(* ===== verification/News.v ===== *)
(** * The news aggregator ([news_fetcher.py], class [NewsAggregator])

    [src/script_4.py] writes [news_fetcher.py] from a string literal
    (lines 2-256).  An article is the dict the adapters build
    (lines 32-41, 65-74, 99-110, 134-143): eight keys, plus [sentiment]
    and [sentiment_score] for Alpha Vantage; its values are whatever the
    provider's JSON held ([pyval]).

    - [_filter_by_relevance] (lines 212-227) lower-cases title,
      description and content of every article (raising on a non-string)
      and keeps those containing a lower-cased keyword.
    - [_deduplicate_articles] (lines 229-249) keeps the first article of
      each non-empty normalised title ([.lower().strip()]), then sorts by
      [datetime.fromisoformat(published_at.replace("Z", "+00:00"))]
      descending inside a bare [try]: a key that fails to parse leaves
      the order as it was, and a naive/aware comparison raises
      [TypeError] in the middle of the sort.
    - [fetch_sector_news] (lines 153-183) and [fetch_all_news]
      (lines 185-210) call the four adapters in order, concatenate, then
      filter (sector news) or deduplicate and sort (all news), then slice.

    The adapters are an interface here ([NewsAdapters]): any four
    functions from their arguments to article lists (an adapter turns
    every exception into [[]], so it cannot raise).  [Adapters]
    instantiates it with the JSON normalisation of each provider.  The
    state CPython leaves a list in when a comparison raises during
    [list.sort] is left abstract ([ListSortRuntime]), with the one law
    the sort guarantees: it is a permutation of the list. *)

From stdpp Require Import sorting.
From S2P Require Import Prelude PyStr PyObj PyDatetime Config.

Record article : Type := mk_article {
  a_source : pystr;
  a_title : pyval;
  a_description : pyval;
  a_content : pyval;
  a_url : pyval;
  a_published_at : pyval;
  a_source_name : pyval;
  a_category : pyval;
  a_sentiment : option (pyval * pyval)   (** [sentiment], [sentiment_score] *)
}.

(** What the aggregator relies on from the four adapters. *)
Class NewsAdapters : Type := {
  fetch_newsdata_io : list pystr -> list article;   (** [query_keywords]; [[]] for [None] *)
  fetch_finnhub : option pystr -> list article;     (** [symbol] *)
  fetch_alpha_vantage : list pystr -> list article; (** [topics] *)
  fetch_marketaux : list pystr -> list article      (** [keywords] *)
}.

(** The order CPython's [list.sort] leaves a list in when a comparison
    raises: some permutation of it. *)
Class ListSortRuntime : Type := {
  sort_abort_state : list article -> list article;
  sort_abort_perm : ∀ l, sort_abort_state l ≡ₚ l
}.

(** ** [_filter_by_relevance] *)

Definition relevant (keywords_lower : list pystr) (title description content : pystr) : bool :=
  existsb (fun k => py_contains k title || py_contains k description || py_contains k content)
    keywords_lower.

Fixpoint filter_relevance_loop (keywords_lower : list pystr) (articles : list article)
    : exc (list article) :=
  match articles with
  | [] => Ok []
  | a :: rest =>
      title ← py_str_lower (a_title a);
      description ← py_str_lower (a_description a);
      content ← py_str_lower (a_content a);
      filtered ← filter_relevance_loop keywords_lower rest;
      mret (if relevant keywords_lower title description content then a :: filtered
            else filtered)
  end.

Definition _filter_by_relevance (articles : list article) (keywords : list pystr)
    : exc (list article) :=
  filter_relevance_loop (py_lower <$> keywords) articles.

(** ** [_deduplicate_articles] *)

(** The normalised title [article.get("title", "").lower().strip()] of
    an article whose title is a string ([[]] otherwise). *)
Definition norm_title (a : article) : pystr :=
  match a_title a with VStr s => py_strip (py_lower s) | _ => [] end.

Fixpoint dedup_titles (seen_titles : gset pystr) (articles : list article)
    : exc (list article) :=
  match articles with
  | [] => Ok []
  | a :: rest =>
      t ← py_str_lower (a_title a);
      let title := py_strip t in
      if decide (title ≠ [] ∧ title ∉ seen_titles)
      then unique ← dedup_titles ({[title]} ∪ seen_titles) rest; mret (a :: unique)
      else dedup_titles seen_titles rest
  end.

————————

## What you need to do
Each line above that has the word "four" should be copied.

## Task response
      (lines 185-210) call the four adapters in order, concatenate, then
    The adapters are an interface here ([NewsAdapters]): any four
(** What the aggregator relies on from the four adapters. *)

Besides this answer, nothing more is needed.